In his reflections on colonialism, decolonization and violence in ‘Wretched of the Earth’ and ‘Black Skin, White Masks’, Franz Fanon elucidates a range of psycho-affective responses of both the colonialist and the colonized. In his contemplations, trauma is both the act and memory of a wounding that haunts the subject of violence. The violence of trauma is both everyday and structural. Fanon’s examination of how trauma is metabolized and affects interpersonal relationships in the post-colony and the metropole suggests uneven geographies of epistemic, ontological and material injury. More recently, a growing number of works in geography emphasizes the essential function of race and coloniality within the production of landscapes (Pulido, 2015; Bonds and Inwood, 2016). As a matter of both theoretical importance and practice, contending with these geographies--including the legacies and ongoing logics of plantations, reservations and settler-colonialism-- remains a serious task to which political ecologists should direct attention.

At the same time, following Eve Tuck’s call for a moratorium on damage-centered scholarship within settler colonial studies, we turn to desire-centered spaces of resilience and resistance to settler colonialism and racial capitalism (2006).
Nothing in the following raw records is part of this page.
Lemma kept_test (p : Value -> bool) l i : kept (map (fmap p) l) i <-> exists v, l !! i = Some (Some v) /\ p v = true.
Proof.
  unfold kept. rewrite (list_lookup_fmap (fmap p) l i).
  destruct (l !! i) as [[v|]|]; cbn.
  - split; [intros [= H]; by exists v|by intros (? & [= <-] & ->)].
  - split; [done|by intros (? & ? & _)].
  - split; [done|by intros (? & ? & _)].
Qed.

(** The mask after some filters. *)
Definition mask_after (b : Batch) (fs : list Filter) (m : option Mask) : Prop :=
  let mask := default (replicate (num_rows b) (Some true)) m in
  length mask = num_rows b /\ forall i, (i < num_rows b)%nat -> kept mask i <-> Forall (row_passes b i) fs.

(** The mask of one filter. *)
Lemma column_mask_ok b f c : batch_wf b -> filter_casts b f -> column_by_name b (field f) = Some c ->
  exists sf, schemable_try_from f (batch_schema b) = Ok sf /\
    apply_comparison sf c = Ok (map (fmap (filter_test sf)) (column_values c)).
Proof.
  intros Hb [Hn Hs] Hc. destruct (column_by_name_wf b _ _ Hb Hc) as (fd & Hf & Ht & _ & Ho).
  destruct (proj1 (is_Ok_true _) (Hs (ex_intro _ _ Hc))) as [sf Hsf]. exists sf. split; [done|].
  apply apply_comparison_ok; [by eapply schemable_wf_from| |done].
  apply schemable_try_from_ok in Hsf as [Hsf _]. congruence.
Qed.

Lemma row_passes_test b f c sf i : column_by_name b (field f) = Some c -> schemable_try_from f (batch_schema b) = Ok sf ->
  row_passes b i f <-> kept (map (fmap (filter_test sf)) (column_values c)) i.
Proof.
  intros Hc Hsf. rewrite kept_test. unfold row_passes. split.
  - intros H. destruct (H c Hc) as (sf' & v & Hsf' & Hv & Ht). assert (sf' = sf) as -> by congruence. by exists v.
  - intros (v & Hv & Ht) c' Hc'. assert (c' = c) as -> by congruence. by exists sf, v.
Qed.

Lemma mask_step_ok b fs m f : batch_wf b -> filter_casts b f -> mask_after b fs m ->
  exists m', mask_step b m f = Ok m' /\ mask_after b (fs ++ [f]) m'.
Proof.
  intros Hb Hf [Hl Hm]. unfold mask_step.
  destruct (column_by_name b (field f)) as [c|] eqn:Ec.
  - destruct (column_mask_ok b f c Hb Hf Ec) as (sf & Hsf & Ha).
    destruct (column_by_name_wf b _ _ Hb Ec) as (_ & _ & _ & Hcl & _).
    rewrite Hsf. cbn [res_bind]. rewrite Ha. cbn [res_bind].
    destruct m as [prev|]; cbn [from_option] in *; unfold id in *.
    + rewrite boolean_and_ok by (by rewrite length_map, Hl). cbn [res_bind]. eexists. split; [done|].
      split; cbn [from_option]; unfold id; [rewrite length_zip_with, length_map; lia|].
      intros i Hi. rewrite kept_zip, Hm, list.Forall_app, list.Forall_singleton by done.
      by rewrite (row_passes_test b f c sf i Ec Hsf).
    + eexists. split; [done|]. split; cbn [from_option]; unfold id; [by rewrite length_map|].
      intros i Hi. rewrite list.Forall_app, list.Forall_singleton, (row_passes_test b f c sf i Ec Hsf), <- Hm by done.
      unfold kept at 2. rewrite lookup_replicate_2 by done. split; [by split|by intros [_ ?]].
  - exists m. split; [done|]. split; [done|]. intros i Hi.
    rewrite list.Forall_app, list.Forall_singleton, <- Hm by done. unfold row_passes. naive_solver.
Qed.

Lemma mask_fold_ok b : forall fs before m, batch_wf b -> Forall (filter_casts b) fs -> mask_after b before m ->
  exists m', res_fold (mask_step b) fs m = Ok m' /\ mask_after b (before ++ fs) m'.
Proof.
  induction fs as [|f fs IH]; intros before m Hb Hf Hm; cbn [res_fold].
  - exists m. by rewrite app_nil_r.
  - apply list.Forall_cons in Hf as [Hf Hfs].
    destruct (mask_step_ok b before m f Hb Hf Hm) as (m1 & -> & Hm1).
    destruct (IH _ m1 Hb Hfs Hm1) as (m2 & H2 & Hm2). exists m2. by rewrite <- app_assoc in Hm2.
Qed.

Lemma row_mask_ok b fs : batch_wf b -> Forall (filter_casts b) fs ->
  exists mask, filters_to_row_mask fs b = Ok mask /\ length mask = num_rows b /\
    forall i, (i < num_rows b)%nat -> kept mask i <-> Forall (row_passes b i) fs.
Proof.
  intros Hb Hf. destruct (mask_fold_ok b fs [] None Hb Hf) as (m & Hm & Hl & Hk).
  - split; cbn; [by rewrite length_replicate|]. intros i Hi. unfold kept. rewrite lookup_replicate_2 by done. naive_solver.
  - unfold filters_to_row_mask. rewrite Hm. cbn [res_bind]. eexists. split; [done|]. done.
Qed.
Drawing on McKittrick’s refiguring of plantation activities as “rebellious and inventive spaces that enunciate ‘the revolutionary demand for happiness’ (2016), we seek to open up theoretical space for a deep transformation of how we figure emotion, difference, and power in place.  Discussions among political ecologists grappling with the uneven geographies of trauma and violence—particularly in ways that enroll the researchers themselves as agents within these landscapes-- have been limited. When broached, these conversations can sometimes be short-circuited by post-racial liberalism, bias, white fragility, academic respectability politics.

In this call, we seek persons for a paper and/or panel session(s) that will explore how to attend to the theoretical and personal implications for political ecologists working with the haunting legacies of dispossession, dislocation, displacement and death. We envision the session(s) as space(s) for generative, if uncomfortable dialogue, on political ecologies of trauma and the possibilities for hope and justice. Indeed, rather than flattening power relationships, we hope that these conversations help to carve out new spaces for relations of liberation within and beyond the spaces of political ecology.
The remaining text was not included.